*TASK OBJECTIVE*:
In the data below, one line contains "pp_date_of_birth : option string;" and a later one contains "mkWorld [] [] [] [] [] [] [] [] [] [] [].". Print both, with every line between them, exactly and alone.

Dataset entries
────────────────────
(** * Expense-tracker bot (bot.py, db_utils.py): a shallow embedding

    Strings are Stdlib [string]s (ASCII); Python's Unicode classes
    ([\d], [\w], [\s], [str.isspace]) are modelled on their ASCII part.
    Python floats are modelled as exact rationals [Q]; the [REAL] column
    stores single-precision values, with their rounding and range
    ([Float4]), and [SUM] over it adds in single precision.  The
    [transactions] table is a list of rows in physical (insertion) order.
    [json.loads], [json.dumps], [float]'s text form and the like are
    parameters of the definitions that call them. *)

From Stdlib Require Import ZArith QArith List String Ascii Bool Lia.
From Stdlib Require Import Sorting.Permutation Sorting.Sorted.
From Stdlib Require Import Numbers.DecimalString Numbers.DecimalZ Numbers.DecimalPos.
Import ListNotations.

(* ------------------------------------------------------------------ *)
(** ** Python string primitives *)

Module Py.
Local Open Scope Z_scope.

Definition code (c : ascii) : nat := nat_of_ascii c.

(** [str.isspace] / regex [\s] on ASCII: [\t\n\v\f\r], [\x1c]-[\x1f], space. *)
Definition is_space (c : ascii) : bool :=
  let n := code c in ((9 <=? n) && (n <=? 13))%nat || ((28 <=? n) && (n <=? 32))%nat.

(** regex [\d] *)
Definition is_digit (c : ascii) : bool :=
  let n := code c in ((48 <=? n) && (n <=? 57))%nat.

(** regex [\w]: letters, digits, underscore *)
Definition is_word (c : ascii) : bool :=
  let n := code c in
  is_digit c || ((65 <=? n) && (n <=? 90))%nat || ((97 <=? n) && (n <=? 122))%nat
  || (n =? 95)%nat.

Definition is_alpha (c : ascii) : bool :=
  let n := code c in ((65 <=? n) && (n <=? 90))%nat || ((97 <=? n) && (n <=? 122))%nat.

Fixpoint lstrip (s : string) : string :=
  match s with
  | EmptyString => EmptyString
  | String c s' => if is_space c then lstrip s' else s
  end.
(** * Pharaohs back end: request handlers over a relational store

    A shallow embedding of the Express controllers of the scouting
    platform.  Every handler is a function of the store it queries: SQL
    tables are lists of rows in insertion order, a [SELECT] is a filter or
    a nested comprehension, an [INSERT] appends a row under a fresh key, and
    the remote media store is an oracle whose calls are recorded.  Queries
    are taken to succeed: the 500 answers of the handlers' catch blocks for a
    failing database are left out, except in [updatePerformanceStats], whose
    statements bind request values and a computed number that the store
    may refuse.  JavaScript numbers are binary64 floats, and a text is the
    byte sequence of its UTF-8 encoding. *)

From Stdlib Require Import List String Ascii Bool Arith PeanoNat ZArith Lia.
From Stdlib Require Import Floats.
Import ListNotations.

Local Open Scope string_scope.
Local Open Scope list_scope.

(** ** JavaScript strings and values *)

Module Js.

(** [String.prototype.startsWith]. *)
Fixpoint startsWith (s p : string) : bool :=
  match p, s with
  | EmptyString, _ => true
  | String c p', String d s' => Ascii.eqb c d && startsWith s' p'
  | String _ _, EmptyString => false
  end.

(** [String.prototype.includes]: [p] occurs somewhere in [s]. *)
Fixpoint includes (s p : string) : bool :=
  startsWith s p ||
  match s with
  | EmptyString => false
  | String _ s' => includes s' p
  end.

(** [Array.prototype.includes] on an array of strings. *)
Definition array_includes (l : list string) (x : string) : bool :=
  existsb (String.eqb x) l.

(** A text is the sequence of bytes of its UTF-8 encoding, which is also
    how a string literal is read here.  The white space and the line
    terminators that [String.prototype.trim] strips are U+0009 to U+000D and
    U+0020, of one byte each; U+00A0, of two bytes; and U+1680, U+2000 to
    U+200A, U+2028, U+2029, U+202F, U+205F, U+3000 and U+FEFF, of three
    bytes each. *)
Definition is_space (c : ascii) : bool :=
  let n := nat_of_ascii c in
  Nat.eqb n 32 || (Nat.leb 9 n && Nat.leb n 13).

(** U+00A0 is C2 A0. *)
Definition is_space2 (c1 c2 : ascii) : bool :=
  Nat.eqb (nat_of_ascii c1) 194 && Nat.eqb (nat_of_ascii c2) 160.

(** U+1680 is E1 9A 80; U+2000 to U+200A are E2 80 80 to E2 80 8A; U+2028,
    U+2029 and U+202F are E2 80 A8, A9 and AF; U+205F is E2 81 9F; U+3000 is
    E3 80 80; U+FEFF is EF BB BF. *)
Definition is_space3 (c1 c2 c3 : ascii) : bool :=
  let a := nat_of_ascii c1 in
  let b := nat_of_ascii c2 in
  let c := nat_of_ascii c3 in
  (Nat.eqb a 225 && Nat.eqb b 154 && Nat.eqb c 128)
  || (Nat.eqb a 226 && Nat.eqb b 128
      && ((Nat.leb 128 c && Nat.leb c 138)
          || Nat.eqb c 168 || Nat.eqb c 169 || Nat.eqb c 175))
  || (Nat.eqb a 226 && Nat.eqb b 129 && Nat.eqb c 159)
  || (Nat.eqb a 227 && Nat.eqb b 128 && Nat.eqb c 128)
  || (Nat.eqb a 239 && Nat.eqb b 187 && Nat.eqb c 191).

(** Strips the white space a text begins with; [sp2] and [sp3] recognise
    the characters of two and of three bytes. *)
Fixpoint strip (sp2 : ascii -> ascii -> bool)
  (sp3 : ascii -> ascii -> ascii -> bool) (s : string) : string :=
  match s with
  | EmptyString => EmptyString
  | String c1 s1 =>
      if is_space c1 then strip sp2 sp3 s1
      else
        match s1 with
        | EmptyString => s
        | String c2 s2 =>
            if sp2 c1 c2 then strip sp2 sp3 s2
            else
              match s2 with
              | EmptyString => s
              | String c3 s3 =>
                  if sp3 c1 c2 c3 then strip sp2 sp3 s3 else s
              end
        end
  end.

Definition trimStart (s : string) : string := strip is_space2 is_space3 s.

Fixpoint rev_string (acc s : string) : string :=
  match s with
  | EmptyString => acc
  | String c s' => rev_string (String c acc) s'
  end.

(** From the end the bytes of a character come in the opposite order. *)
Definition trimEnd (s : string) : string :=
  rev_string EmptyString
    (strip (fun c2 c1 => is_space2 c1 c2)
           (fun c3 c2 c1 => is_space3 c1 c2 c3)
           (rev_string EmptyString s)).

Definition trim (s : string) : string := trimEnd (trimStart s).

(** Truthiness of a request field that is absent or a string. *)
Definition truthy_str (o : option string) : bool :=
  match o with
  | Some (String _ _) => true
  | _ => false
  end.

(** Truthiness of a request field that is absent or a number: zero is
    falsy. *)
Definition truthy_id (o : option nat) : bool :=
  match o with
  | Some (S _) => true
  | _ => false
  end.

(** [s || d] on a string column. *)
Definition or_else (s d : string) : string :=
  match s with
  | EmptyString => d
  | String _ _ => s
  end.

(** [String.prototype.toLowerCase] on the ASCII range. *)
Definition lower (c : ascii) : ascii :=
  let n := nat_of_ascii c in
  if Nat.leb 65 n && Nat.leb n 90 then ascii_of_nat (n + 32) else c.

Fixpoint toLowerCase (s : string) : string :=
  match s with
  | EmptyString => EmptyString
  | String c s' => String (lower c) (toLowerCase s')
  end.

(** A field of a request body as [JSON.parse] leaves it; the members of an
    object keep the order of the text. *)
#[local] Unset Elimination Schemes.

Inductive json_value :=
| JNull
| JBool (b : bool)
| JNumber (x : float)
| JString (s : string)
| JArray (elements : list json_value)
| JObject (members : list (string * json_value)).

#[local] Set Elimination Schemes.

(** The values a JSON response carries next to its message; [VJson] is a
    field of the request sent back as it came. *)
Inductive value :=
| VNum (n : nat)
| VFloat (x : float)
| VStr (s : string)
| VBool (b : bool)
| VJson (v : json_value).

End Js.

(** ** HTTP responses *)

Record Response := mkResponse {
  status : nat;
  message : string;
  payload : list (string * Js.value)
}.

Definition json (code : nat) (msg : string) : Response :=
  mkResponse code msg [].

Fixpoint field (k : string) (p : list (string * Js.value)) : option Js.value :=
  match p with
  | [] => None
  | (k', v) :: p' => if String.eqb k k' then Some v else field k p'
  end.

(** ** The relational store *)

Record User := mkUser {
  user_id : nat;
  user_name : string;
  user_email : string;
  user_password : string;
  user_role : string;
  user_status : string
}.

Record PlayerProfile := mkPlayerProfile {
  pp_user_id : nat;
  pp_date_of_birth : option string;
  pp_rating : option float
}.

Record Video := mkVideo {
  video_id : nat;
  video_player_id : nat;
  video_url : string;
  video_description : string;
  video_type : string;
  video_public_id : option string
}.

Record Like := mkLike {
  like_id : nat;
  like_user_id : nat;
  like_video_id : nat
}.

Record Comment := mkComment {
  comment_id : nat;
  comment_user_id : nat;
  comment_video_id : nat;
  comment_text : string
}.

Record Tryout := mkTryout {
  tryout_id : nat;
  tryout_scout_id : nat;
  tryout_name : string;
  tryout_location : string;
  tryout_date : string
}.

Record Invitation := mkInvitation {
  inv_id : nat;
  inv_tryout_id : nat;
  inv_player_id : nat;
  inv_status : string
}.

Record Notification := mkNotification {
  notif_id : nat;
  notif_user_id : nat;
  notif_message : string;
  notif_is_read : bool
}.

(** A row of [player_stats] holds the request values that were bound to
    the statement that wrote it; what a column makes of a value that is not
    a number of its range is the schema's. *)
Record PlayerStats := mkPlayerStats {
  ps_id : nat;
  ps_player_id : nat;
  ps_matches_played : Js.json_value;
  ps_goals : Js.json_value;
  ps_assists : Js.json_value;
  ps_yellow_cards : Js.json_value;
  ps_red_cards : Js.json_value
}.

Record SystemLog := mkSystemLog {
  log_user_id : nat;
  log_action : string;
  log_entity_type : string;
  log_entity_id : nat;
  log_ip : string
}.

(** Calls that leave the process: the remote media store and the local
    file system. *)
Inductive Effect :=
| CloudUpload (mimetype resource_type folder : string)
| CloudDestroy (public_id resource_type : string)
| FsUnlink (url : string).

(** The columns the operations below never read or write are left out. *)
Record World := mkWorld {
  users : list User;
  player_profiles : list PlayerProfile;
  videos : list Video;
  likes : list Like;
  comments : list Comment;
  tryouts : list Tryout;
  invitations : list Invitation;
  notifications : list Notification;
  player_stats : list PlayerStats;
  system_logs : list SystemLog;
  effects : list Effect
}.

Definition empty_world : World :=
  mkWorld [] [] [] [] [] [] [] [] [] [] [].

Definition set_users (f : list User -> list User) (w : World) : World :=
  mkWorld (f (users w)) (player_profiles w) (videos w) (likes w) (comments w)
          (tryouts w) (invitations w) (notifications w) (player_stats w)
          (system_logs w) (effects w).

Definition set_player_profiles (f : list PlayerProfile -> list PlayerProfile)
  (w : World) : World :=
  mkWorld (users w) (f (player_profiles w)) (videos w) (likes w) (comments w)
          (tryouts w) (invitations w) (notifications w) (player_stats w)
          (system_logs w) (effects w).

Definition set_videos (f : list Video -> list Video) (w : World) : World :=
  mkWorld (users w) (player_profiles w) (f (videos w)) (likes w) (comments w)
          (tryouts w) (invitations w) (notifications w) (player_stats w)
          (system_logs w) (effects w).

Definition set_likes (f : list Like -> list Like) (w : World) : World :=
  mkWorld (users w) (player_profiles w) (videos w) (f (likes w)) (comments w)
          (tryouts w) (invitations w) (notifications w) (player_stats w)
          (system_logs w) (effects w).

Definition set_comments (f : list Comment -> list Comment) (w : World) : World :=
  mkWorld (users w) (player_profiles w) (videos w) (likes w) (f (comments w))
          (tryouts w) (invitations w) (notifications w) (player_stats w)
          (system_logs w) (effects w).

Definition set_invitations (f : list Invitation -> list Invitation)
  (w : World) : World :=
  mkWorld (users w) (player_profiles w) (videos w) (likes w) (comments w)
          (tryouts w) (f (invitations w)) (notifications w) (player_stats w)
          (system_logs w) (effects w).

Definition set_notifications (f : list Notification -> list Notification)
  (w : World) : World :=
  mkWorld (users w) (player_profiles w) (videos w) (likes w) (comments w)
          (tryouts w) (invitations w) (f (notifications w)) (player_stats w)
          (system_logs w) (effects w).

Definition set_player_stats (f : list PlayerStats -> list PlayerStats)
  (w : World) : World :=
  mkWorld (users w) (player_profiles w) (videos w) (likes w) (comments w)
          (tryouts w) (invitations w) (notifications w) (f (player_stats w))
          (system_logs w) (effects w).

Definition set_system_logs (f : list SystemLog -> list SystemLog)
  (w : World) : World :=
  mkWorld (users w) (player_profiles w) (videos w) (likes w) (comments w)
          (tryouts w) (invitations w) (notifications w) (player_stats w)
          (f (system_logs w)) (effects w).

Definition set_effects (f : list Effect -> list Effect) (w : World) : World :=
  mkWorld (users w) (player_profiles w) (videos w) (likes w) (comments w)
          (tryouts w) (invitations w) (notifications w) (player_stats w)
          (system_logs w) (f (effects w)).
────────────────────
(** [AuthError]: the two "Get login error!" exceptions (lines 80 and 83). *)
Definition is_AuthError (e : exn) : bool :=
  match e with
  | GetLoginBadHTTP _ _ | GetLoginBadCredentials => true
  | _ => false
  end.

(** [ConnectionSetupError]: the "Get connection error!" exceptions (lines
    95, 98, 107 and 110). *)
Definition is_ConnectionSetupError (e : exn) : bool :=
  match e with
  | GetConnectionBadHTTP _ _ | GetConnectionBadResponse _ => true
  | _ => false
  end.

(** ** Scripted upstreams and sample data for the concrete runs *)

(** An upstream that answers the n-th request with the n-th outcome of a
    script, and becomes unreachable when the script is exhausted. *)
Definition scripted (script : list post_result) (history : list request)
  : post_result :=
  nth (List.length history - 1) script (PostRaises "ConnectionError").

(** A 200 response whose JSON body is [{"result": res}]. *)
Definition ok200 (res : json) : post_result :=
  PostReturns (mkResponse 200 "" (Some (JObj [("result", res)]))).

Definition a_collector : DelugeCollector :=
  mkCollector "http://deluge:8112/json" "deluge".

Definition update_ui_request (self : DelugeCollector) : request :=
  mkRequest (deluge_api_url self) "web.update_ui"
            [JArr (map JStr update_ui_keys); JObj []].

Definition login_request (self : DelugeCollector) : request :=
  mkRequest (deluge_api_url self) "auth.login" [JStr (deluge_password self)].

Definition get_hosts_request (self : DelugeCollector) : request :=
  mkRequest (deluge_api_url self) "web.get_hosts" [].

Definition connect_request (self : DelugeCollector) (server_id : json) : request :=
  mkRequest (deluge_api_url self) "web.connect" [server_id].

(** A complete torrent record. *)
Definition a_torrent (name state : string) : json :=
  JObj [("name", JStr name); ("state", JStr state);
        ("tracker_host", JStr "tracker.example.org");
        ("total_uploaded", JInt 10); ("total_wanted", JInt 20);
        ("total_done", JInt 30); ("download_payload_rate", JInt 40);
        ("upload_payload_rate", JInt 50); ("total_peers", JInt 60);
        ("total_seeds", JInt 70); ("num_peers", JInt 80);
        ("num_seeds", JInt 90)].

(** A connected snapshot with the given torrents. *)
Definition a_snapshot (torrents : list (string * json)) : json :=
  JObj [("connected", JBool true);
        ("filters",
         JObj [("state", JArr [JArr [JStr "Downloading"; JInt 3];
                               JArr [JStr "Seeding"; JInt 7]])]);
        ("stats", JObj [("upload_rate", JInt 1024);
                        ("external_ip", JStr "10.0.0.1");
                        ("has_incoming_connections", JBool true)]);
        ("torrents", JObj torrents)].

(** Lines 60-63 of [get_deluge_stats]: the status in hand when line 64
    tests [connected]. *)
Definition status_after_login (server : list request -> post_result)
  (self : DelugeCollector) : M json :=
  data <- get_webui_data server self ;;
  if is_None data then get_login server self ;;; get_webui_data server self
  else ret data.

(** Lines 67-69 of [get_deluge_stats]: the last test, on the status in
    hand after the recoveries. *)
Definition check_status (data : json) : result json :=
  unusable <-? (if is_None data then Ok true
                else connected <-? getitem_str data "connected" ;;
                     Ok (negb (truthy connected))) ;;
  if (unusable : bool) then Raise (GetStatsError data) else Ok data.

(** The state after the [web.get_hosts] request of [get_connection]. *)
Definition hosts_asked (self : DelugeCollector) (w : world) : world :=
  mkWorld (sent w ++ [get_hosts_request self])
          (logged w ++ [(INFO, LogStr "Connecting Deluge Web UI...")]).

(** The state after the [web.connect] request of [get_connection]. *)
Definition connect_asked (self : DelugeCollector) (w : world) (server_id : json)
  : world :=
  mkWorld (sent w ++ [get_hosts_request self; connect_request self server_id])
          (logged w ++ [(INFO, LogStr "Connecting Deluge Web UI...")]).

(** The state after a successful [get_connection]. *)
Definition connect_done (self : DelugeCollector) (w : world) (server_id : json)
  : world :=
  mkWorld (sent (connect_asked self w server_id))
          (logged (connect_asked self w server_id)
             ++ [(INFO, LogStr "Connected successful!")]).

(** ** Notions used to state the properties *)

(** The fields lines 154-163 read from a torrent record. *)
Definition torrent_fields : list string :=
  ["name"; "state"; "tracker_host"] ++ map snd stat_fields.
────────────────────
*WRITTEN SOLUTION*:
  pp_date_of_birth : option string;
  pp_rating : option float
}.

Record Video := mkVideo {
  video_id : nat;
  video_player_id : nat;
  video_url : string;
  video_description : string;
  video_type : string;
  video_public_id : option string
}.

Record Like := mkLike {
  like_id : nat;
  like_user_id : nat;
  like_video_id : nat
}.

Record Comment := mkComment {
  comment_id : nat;
  comment_user_id : nat;
  comment_video_id : nat;
  comment_text : string
}.

Record Tryout := mkTryout {
  tryout_id : nat;
  tryout_scout_id : nat;
  tryout_name : string;
  tryout_location : string;
  tryout_date : string
}.

Record Invitation := mkInvitation {
  inv_id : nat;
  inv_tryout_id : nat;
  inv_player_id : nat;
  inv_status : string
}.

Record Notification := mkNotification {
  notif_id : nat;
  notif_user_id : nat;
  notif_message : string;
  notif_is_read : bool
}.

(** A row of [player_stats] holds the request values that were bound to
    the statement that wrote it; what a column makes of a value that is not
    a number of its range is the schema's. *)
Record PlayerStats := mkPlayerStats {
  ps_id : nat;
  ps_player_id : nat;
  ps_matches_played : Js.json_value;
  ps_goals : Js.json_value;
  ps_assists : Js.json_value;
  ps_yellow_cards : Js.json_value;
  ps_red_cards : Js.json_value
}.

Record SystemLog := mkSystemLog {
  log_user_id : nat;
  log_action : string;
  log_entity_type : string;
  log_entity_id : nat;
  log_ip : string
}.

(** Calls that leave the process: the remote media store and the local
    file system. *)
Inductive Effect :=
| CloudUpload (mimetype resource_type folder : string)
| CloudDestroy (public_id resource_type : string)
| FsUnlink (url : string).

(** The columns the operations below never read or write are left out. *)
Record World := mkWorld {
  users : list User;
  player_profiles : list PlayerProfile;
  videos : list Video;
  likes : list Like;
  comments : list Comment;
  tryouts : list Tryout;
  invitations : list Invitation;
  notifications : list Notification;
  player_stats : list PlayerStats;
  system_logs : list SystemLog;
  effects : list Effect
}.

Definition empty_world : World :=
  mkWorld [] [] [] [] [] [] [] [] [] [] [].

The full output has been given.